Vitiligo is a T cell-mediated inflammatory skin disorder characterized by the loss of epidermal melanocytes. However, the contribution of melanocytes to the physiopathology of the disease in response to the T cell microenvironment remains unclear. Here, using NanoString technology and multiplex ELISA, we show that active vitiligo perilesional skin is characterized by prominent type 1 and 2 associated immune responses. The vitiligo skin T cell secretome downregulated melanocyte function and adhesion, while increasing melanocyte mitochondrial metabolism and expression of inflammatory cytokines and chemokines by epidermal cells. The JAK1/2 inhibitor ruxolitinib strongly inhibited such effects on epidermal cells.
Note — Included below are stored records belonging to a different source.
Lemma scan_to_end lines n m r rest :
  Forall (fun line => Dotenv.too_long line = false) lines ->
  Dotenv.scan lines n m = (inl r, rest) -> rest = [].
Proof.
  intros Hall Hs.
  destruct (scan_stops _ _ _ _ _ Hs) as [-> | (pre & line & tl & -> & _ & Hlong)];
    [done |].
  rewrite Forall_app, Forall_cons in Hall. destruct Hall as (_ & Hl & _). congruence.
Qed.

Lemma scan_app pre post : forall n m,
  Dotenv.scan (pre ++ post) n m
  = match Dotenv.scan pre n m with
    | (inl m1, []) => Dotenv.scan post (n + Z.of_nat (length pre)) m1
    | (res, rest) => (res, rest ++ post)
    end.
Proof.
  induction pre as [|line pre IH]; intros n m.
  - simpl. by rewrite Z.add_0_r.
  - cbn [app Dotenv.scan length].
    replace (n + Z.of_nat (S (length pre))) with (n + 1 + Z.of_nat (length pre)) by lia.
    destruct (Dotenv.too_long line); [done |].
    destruct (Dotenv.parse_line _ (n + 1) m) as [[m'|]|e]; [apply IH | apply IH | done].
Qed.

Lemma ParseReader_scan lines c cr :
  Dotenv.ParseReader (MkReadCloser lines c cr)
  = ((Dotenv.scan lines 0 ∅).1, MkReadCloser (Dotenv.scan lines 0 ∅).2 c cr).
Proof. unfold Dotenv.ParseReader. simpl. by destruct (Dotenv.scan lines 0 ∅). Qed.

(** The lines have been delivered to the last one, without an error. *)
Lemma scan_delivered pre c cr m1 :
  Dotenv.ParseReader (MkReadCloser pre c cr) = (inl m1, MkReadCloser [] c cr) ->
  Dotenv.scan pre 0 ∅ = (inl m1, []).
Proof.
  rewrite ParseReader_scan. destruct (Dotenv.scan pre 0 ∅) as [res rest].
  simpl. by intros [= -> ->].
Qed.

(** X3.  Let a stream be delivered to its end without an error.  A raw
    line [key=value] of less than 64 KiB added at its end defines or
    redefines its key and leaves the other keys as they were.  The key
    is trimmed; the value is trimmed when it holds no [=], and is
    otherwise everything after the first [=] of the trimmed line, as it
    is. *)
Theorem ParseReader_last_line_wins pre line k v m1 c cr :
  Dotenv.ParseReader (MkReadCloser pre c cr) = (inl m1, MkReadCloser [] c cr) ->
  Dotenv.too_long line = false ->
  GoStrings.TrimSpace (Dotenv.dropCR line) = k +:+ "=" +:+ v ->
  has_byte "=" k = false ->
  GoStrings.HasPrefix k "#" = false ->
  Dotenv.ParseReader (MkReadCloser (pre ++ [line]) c cr)
  = (inl (<[GoStrings.TrimSpace k :=
              if has_byte "=" v then v else GoStrings.TrimSpace v]> m1),
     MkReadCloser [] c cr).
Proof.
  intros Hpre Hfits Hline Hk Hhash. apply scan_delivered in Hpre.
  rewrite ParseReader_scan, scan_app, Hpre. cbn [Dotenv.scan]. rewrite Hfits.
  by rewrite (parse_line_pair _ _ m1 k v Hline Hk Hhash).
Qed.

(** X4.  Let the lines before it be delivered without an error.  A raw
    line of less than 64 KiB that is neither blank nor a comment and
    holds no [=] makes [ParseReader] fail.  The message gives the number
    of the line, blank lines and comments counted, and the trimmed line;
    the lines after it are left undelivered. *)
Theorem ParseReader_malformed_line pre line post m1 c cr :
  Dotenv.ParseReader (MkReadCloser pre c cr) = (inl m1, MkReadCloser [] c cr) ->
  Dotenv.too_long line = false ->
  skipped (Dotenv.dropCR line) = false ->
  has_byte "=" (GoStrings.TrimSpace (Dotenv.dropCR line)) = false ->
  Dotenv.ParseReader (MkReadCloser (pre ++ line :: post) c cr)
  = (inr (errorString
            ("malformed line " +:+ Strconv.FormatInt (Z.of_nat (length pre) + 1)
             +:+ ": " +:+ GoStrings.TrimSpace (Dotenv.dropCR line))),
     MkReadCloser post c cr).
Proof.
  intros Hpre Hfits Hs Heq. apply scan_delivered in Hpre.
  rewrite ParseReader_scan, scan_app, Hpre. cbn [Dotenv.scan]. rewrite Hfits.
  by rewrite (parse_line_malformed _ _ m1 Hs Heq).
Qed.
Our data highlight that vitiligo is more complex than previously thought with prominent combined activities of both Th1- and Th2-related cytokines inducing inflammatory responses of epidermal cells. Melanocytes do not appear only to be a target of T cells in vitiligo but could actively contribute to perpetuate inflammation. JAK inhibitors could prevent the impact of T cells on epidermal cells and pigmentation, highlighting their potential clinical benefit in vitiligo.